Indoor plants have a unique ability to energize and improve the appearance of a home. They add a beautiful fresh touch to a space and are a simple tool for instantly brightening up everything from dull bathrooms to a drab living room. It's one of the most simple and cost-effective ways to update your home which, if you don’t own your home, is also landlord-approved.
The benefits extend beyond the visual interest that is added to your interiors; indoor plants have a variety of health benefits, including the ability to reduce anxiety, and stress, increase memory and productivity, and even act as air purifiers.
However, before you head to your favorite nursery to pick out a bunch of different plants, there are a few things that need to be considered to ensure a successful plant journey in your household. Whether you are interested in an indoor garden or learning more about the easiest house plants for indoors, we are here to help.
Below are a few tips to get you started in your house plant journey.
- Conduct an Environmental Assessment
The first step is to determine the type of space you have so that you can later determine whether a plant will thrive in your home. Make an environmental assessment of the area you want to green.
What is the space's average temperature and humidity levels? What is the orientation of your windows and how much sunlight enters your space? Measure the height and width of your rooms to get an idea of how many plants you can realistically fit. It all comes down to light exposure, which is determined by the amount of natural sunlight that enters a room through the windows, although you could add grow lights in areas that don’t get natural sunlight.
- Conduct some plant research
It is critical to understand that not all plants are the same. This means that not every plant will thrive in the same room, give off the right vibes, or benefit the décor style of your room. Determine exactly what your plant requires to grow. This eliminates the need to constantly move it. Plants prefer to acclimate to their surroundings and remain there. When that plant catches your eye, do your homework to ensure you can provide it with the best possible environment for it to thrive. Google it and match what your space has to offer to the needs of that specific plant.
- Prepare your environment
Be it your current house or a new home, prepare the space for the plants before moving them in. Install shelving, map out and assign the plants to specific areas of your apartment based on their light requirements.
Other details like the scent, pollen and how often it will need watering should guide you on how high you place it or how close to an opening they can be placed. Don't forget to check the toxicity level of your indoor plant before bringing it home – especially if you have children and/or pets.
- Choosing the Perfect Indoor Plant
Choosing the right house plant requires a lot more consideration. Remember that there is no one-size-fits-all solution for incorporating greenery into your household.
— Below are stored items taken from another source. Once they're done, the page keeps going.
(* ===== verification/Words.v ===== *)
(** * Machine words, byte order and raw memory

    Fixed-width conversions as the x86-64 Linux ABI does them, little-endian
    encodings of integers, the [htonll]/[ntohll] helpers of
    include/rdma_base.h, and the byte-addressed memory that data buffers live
    in. *)
From S2P Require Import Prelude.

(** ** Conversions between integer types *)

Definition u8 (z : Z) : Z := z mod 2^8.
Definition u16 (z : Z) : Z := z mod 2^16.
Definition u32 (z : Z) : Z := z mod 2^32.
Definition u64 (z : Z) : Z := z mod 2^64.
Definition i32 (z : Z) : Z := (z + 2^31) mod 2^32 - 2^31.

Definition INT_MAX : Z := 2^31 - 1.
Definition INT64_MAX : Z := 2^63 - 1.
Definition INT64_MIN : Z := - 2^63.

Lemma u8_range z : 0 ≤ u8 z < 2^8.
Proof. apply Z.mod_pos_bound. lia. Qed.
Lemma u16_range z : 0 ≤ u16 z < 2^16.
Proof. apply Z.mod_pos_bound. lia. Qed.
Lemma u32_range z : 0 ≤ u32 z < 2^32.
Proof. apply Z.mod_pos_bound. lia. Qed.
Lemma u64_range z : 0 ≤ u64 z < 2^64.
Proof. apply Z.mod_pos_bound. lia. Qed.
Lemma u8_small z : 0 ≤ z < 2^8 → u8 z = z.
Proof. apply Z.mod_small. Qed.
Lemma u16_small z : 0 ≤ z < 2^16 → u16 z = z.
Proof. apply Z.mod_small. Qed.
Lemma u32_small z : 0 ≤ z < 2^32 → u32 z = z.
Proof. apply Z.mod_small. Qed.
Lemma u64_small z : 0 ≤ z < 2^64 → u64 z = z.
Proof. apply Z.mod_small. Qed.
Lemma i32_small z : - 2^31 ≤ z < 2^31 → i32 z = z.
Proof. intros. unfold i32. rewrite Z.mod_small; lia. Qed.

(** ** Little-endian encodings *)

Fixpoint le_bytes (n : nat) (z : Z) : list Z :=
  match n with
  | O => []
  | S n => z mod 256 :: le_bytes n (z / 256)
  end.

Fixpoint le_val (bs : list Z) : Z :=
  match bs with
  | [] => 0
  | b :: bs => b + 256 * le_val bs
  end.

Definition is_byte (b : Z) : Prop := 0 ≤ b < 256.
#[export] Instance is_byte_dec b : Decision (is_byte b).
Proof. unfold is_byte. apply _. Defined.

Lemma length_le_bytes n z : length (le_bytes n z) = n.
Proof. revert z. induction n; intros; cbn; auto. Qed.

Lemma le_bytes_is_byte n z : Forall is_byte (le_bytes n z).
Proof.
  revert z. induction n as [|n IH]; intros z; cbn; constructor; auto.
  unfold is_byte. apply Z.mod_pos_bound. lia.
Qed.

Lemma pow256_succ n : 256 ^ Z.of_nat (S n) = 256 * 256 ^ Z.of_nat n.
Proof. rewrite Nat2Z.inj_succ, Z.pow_succ_r; lia. Qed.

Lemma le_val_bytes n z : le_val (le_bytes n z) = z mod 256 ^ Z.of_nat n.
Proof.
  revert z. induction n as [|n IH]; intros z; cbn [le_val le_bytes].
  - by rewrite Z.mod_1_r.
  - rewrite IH, pow256_succ, Z.rem_mul_r; lia.
Qed.

Lemma le_val_range bs : Forall is_byte bs → 0 ≤ le_val bs < 256 ^ Z.of_nat (length bs).
Proof.
  induction 1 as [|b bs Hb _ IH]; cbn [le_val length]; [cbn; lia|].
  rewrite pow256_succ. unfold is_byte in Hb. nia.
Qed.

Lemma le_bytes_val bs : Forall is_byte bs → le_bytes (length bs) (le_val bs) = bs.
Proof.
  induction 1 as [|b bs Hb Hbs IH]; cbn [le_val length le_bytes]; [done|].
  unfold is_byte in Hb.
  replace (b + 256 * le_val bs) with (le_val bs * 256 + b) by lia.
  f_equal.
  - rewrite Z.add_comm, Z.mod_add, Z.mod_small; lia.
  - rewrite Z.div_add_l, (Z.div_small b), Z.add_0_r by lia. exact IH.
Qed.

Lemma le_val_bytes_small n z :
  0 ≤ z < 256 ^ Z.of_nat n → le_val (le_bytes n z) = z.
Proof. intros. rewrite le_val_bytes. by apply Z.mod_small. Qed.

(** ** Network byte order (include/rdma_base.h) *)

(** glibc's [bswap_64] and [bswap_16]: the bytes of the word reversed. *)
Definition bswap_64 (x : Z) : Z := le_val (reverse (le_bytes 8 x)).
Definition bswap_16 (x : Z) : Z := le_val (reverse (le_bytes 2 x)).

(** The branch of the preprocessor conditional: the host's byte order. *)
Inductive byte_order := LITTLE_ENDIAN | BIG_ENDIAN.

Definition htonll (o : byte_order) (x : Z) : Z :=
  match o with LITTLE_ENDIAN => bswap_64 x | BIG_ENDIAN => x end.
Definition ntohll (o : byte_order) (x : Z) : Z :=
  match o with LITTLE_ENDIAN => bswap_64 x | BIG_ENDIAN => x end.

(** [htons]/[ntohs] of the (little-endian) host the library runs on. *)
Definition htons (x : Z) : Z := bswap_16 (u16 x).
Definition ntohs (x : Z) : Z := bswap_16 (u16 x).

Lemma bswap_involutive n x :
  0 ≤ x < 256 ^ Z.of_nat n →
  le_val (reverse (le_bytes n (le_val (reverse (le_bytes n x))))) = x.
Proof.
  intros Hx.
  assert (length (reverse (le_bytes n x)) = n) as Hn
    by by rewrite length_reverse, length_le_bytes.
  rewrite <-Hn at 1. rewrite le_bytes_val by apply Forall_reverse, le_bytes_is_byte.
  rewrite reverse_involutive. by apply le_val_bytes_small.
Qed.

Lemma ntohs_htons x : 0 ≤ x < 2^16 → ntohs (htons x) = x.
Proof.
  intros Hx. unfold ntohs, htons. rewrite (u16_small x) by lia.
  assert (0 ≤ bswap_16 x < 2^16) as Hb.
  { unfold bswap_16. pose proof (le_val_range (reverse (le_bytes 2 x))) as Hr.
    rewrite length_reverse, length_le_bytes in Hr.
    apply Hr, Forall_reverse, le_bytes_is_byte. }
  rewrite u16_small by lia. by apply (bswap_involutive 2).
Qed.

(** ** Byte-addressed memory

    A byte that is in the map is allocated; touching any other byte is
    undefined behaviour. *)

Abbreviation mem := (gmap Z Z).

Fixpoint mem_write (a : Z) (bs : list Z) (m : mem) : mem :=
  match bs with
  | [] => m
  | b :: bs => <[a := b]> (mem_write (a + 1) bs m)
  end.

Fixpoint mem_read (a : Z) (n : nat) (m : mem) : option (list Z) :=
  match n with
  | O => Some []
  | S n =>
      match m !! a, mem_read (a + 1) n m with
      | Some b, Some bs => Some (b :: bs)
      | _, _ => None
      end
  end.

(** All [n] bytes from [a] on are allocated. *)
Fixpoint mem_allocated (a : Z) (n : nat) (m : mem) : bool :=
  match n with
  | O => true
  | S n => bool_decide (is_Some (m !! a)) && mem_allocated (a + 1) n m
  end.

Definition zeros (n : Z) : list Z := replicate (Z.to_nat n) 0.

Lemma mem_write_lookup a bs m x :
  mem_write a bs m !! x =
    if bool_decide (a ≤ x < a + Z.of_nat (length bs))
    then bs !! Z.to_nat (x - a) else m !! x.
Proof.
  revert a. induction bs as [|b bs IH]; intros a; cbn [mem_write length].
  - rewrite bool_decide_false by lia. done.
  - rewrite lookup_insert, IH. destruct (decide (a = x)) as [->|Hne].
    + rewrite bool_decide_true by lia. by rewrite Z.sub_diag.
    + case_bool_decide.
      * rewrite bool_decide_true by lia.
        replace (Z.to_nat (x - a)) with (S (Z.to_nat (x - (a + 1)))) by lia. done.
      * rewrite bool_decide_false by lia. done.
Qed.

Lemma mem_write_frame a bs m x :
  ¬ (a ≤ x < a + Z.of_nat (length bs)) → mem_write a bs m !! x = m !! x.
Proof. intros. rewrite mem_write_lookup. by rewrite bool_decide_false. Qed.

Lemma mem_allocated_spec a n m :
  mem_allocated a n m = true ↔ ∀ x, a ≤ x < a + Z.of_nat n → is_Some (m !! x).
Proof.
  revert a. induction n as [|n IH]; intros a; cbn [mem_allocated].
  - split; [lia|done].
  - rewrite andb_true_iff, bool_decide_eq_true, IH. split.
    + intros [Ha Hn] x Hx. destruct (decide (x = a)) as [->|]; [done|].
      apply Hn. lia.
    + intros H. split; [apply H; lia|]. intros x Hx. apply H. lia.
Qed.

Lemma mem_allocated_write a n b bs m :
  mem_allocated a n m = true → mem_allocated a n (mem_write b bs m) = true.
Proof.
  rewrite !mem_allocated_spec. intros H x Hx. rewrite mem_write_lookup.
  case_bool_decide; [|auto]. apply lookup_lt_is_Some. lia.
Qed.

Lemma mem_allocated_sub a n a' n' m :
  mem_allocated a n m = true → a ≤ a' → a' + Z.of_nat n' ≤ a + Z.of_nat n →
  mem_allocated a' n' m = true.
Proof. rewrite !mem_allocated_spec. intros H ?? x Hx. apply H. lia. Qed.

Lemma mem_read_spec a n m bs :
  mem_read a n m = Some bs ↔
    length bs = n ∧ ∀ i, (i < n)%nat → m !! (a + Z.of_nat i) = bs !! i.
Proof.
  revert a bs. induction n as [|n IH]; intros a bs; cbn [mem_read].
  - split; [intros [= <-]; split; [done|lia]|].
    intros [H _]. by destruct bs.
  - split.
    + destruct (m !! a) as [b|] eqn:Ha; [|done].
      destruct (mem_read (a + 1) n m) as [bs'|] eqn:Hr; [|done].
      intros [= <-]. apply IH in Hr as [Hl Hr]. cbn. split; [lia|].
      intros [|i] Hi; cbn; [by rewrite Z.add_0_r|].
      rewrite <-Hr by lia. f_equal. lia.
    + intros [Hl H]. destruct bs as [|b bs]; [done|].
      pose proof (H O ltac:(lia)) as H0. rewrite Z.add_0_r in H0. rewrite H0. cbn.
      assert (mem_read (a + 1) n m = Some bs) as ->; [|done].
      apply IH. cbn in Hl. split; [lia|]. intros i Hi.
      transitivity ((b :: bs) !! S i); [|done]. rewrite <-H by lia. f_equal. lia.
Qed.

Lemma mem_read_write a bs m : mem_read a (length bs) (mem_write a bs m) = Some bs.
Proof.
  apply mem_read_spec. split; [done|]. intros i Hi. rewrite mem_write_lookup.
  rewrite bool_decide_true by lia. f_equal. lia.
Qed.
Guided by your environmental assessment findings, and knowledge of the amount of natural sunlight that enters the room through the windows, you will be able to choose a plant that can thrive in your specific setting.
Start small if you're just getting started. Invest in a more tolerant, low-maintenance plant if you want to add some botanicals to your house without having to overcommit to tending it. A few of these are:
- Sansevieria (aka Mother-in-Law's Tongue)
- Pothos (aka Devil's Ivy)
- Rubber plant
- Choosing the Perfect Container
Because you will be growing your plants indoors, you have a variety of containers to select from. Your container should serve both functional and aesthetic purposes while complementing the plant itself. As a result, you should be selective in choosing the best container. Consider plant spacing, root depth, container material, and container diameter. You can choose pots that match your décor, or use the pots as a pop of Boho color. A farmhouse sink is a great way to pot and plant your houseplants inside or outside.
- Make Use of the Best Soil
The beauty, health and growth of your indoor plant are greatly influenced by the soil. As a result, selecting the best soil is critical. It's worth noting that different types of plants require different types of soil. This means that if your indoor garden contains a variety of plants, you may need more than one type of soil.
You might make friends with the employees or owners at your local nursery or home improvement store; they have a wealth of information. Also, you can bring along a photo of your plant if you have any questions or concerns.
- Have a Watering Schedule
So, how do you figure out how frequently you should water your houseplants? To begin, familiarize yourself with the soil in which your plants are housed. Every week, stick your finger into the pot's soil and feel how dry it is. If you come across dry soil, it's a sign that it's time to water it. If it's moist, wait until next week to water, and if it's wet, your potted friend should be fine for a while. You can use a farmhouse sink to water your plants. They are so deep, you can place the whole pot in the sink to let them drain.
Here is a list of some of the most popular houseplants and how frequently they need to be watered to make things a little easier.
- Monstera: approximately, every 5-10 days
- Rubber plant: approximately, every 5-10 days
- Fiddle leaf fig: approximately, every 5-10 days
- Succulents: approximately, once every 10-15 days
- Peace lily: Regularly, every 5-10 days
- Snake plant: Infrequently, once every 10-15 days
- Be Patient
It takes some time to adjust to and become acclimated to a new environment, much like when you move homes--the same is true of plants. As it adjusts to its new home, your plant can experience a period of stress. For the first week or so, have patience with it and pay special attention to how it adjusts to its new home. Additionally, you might get a book on house plants to keep on hand as a reference manual as you gradually begin to extend your plant family into a flourishing indoor jungle.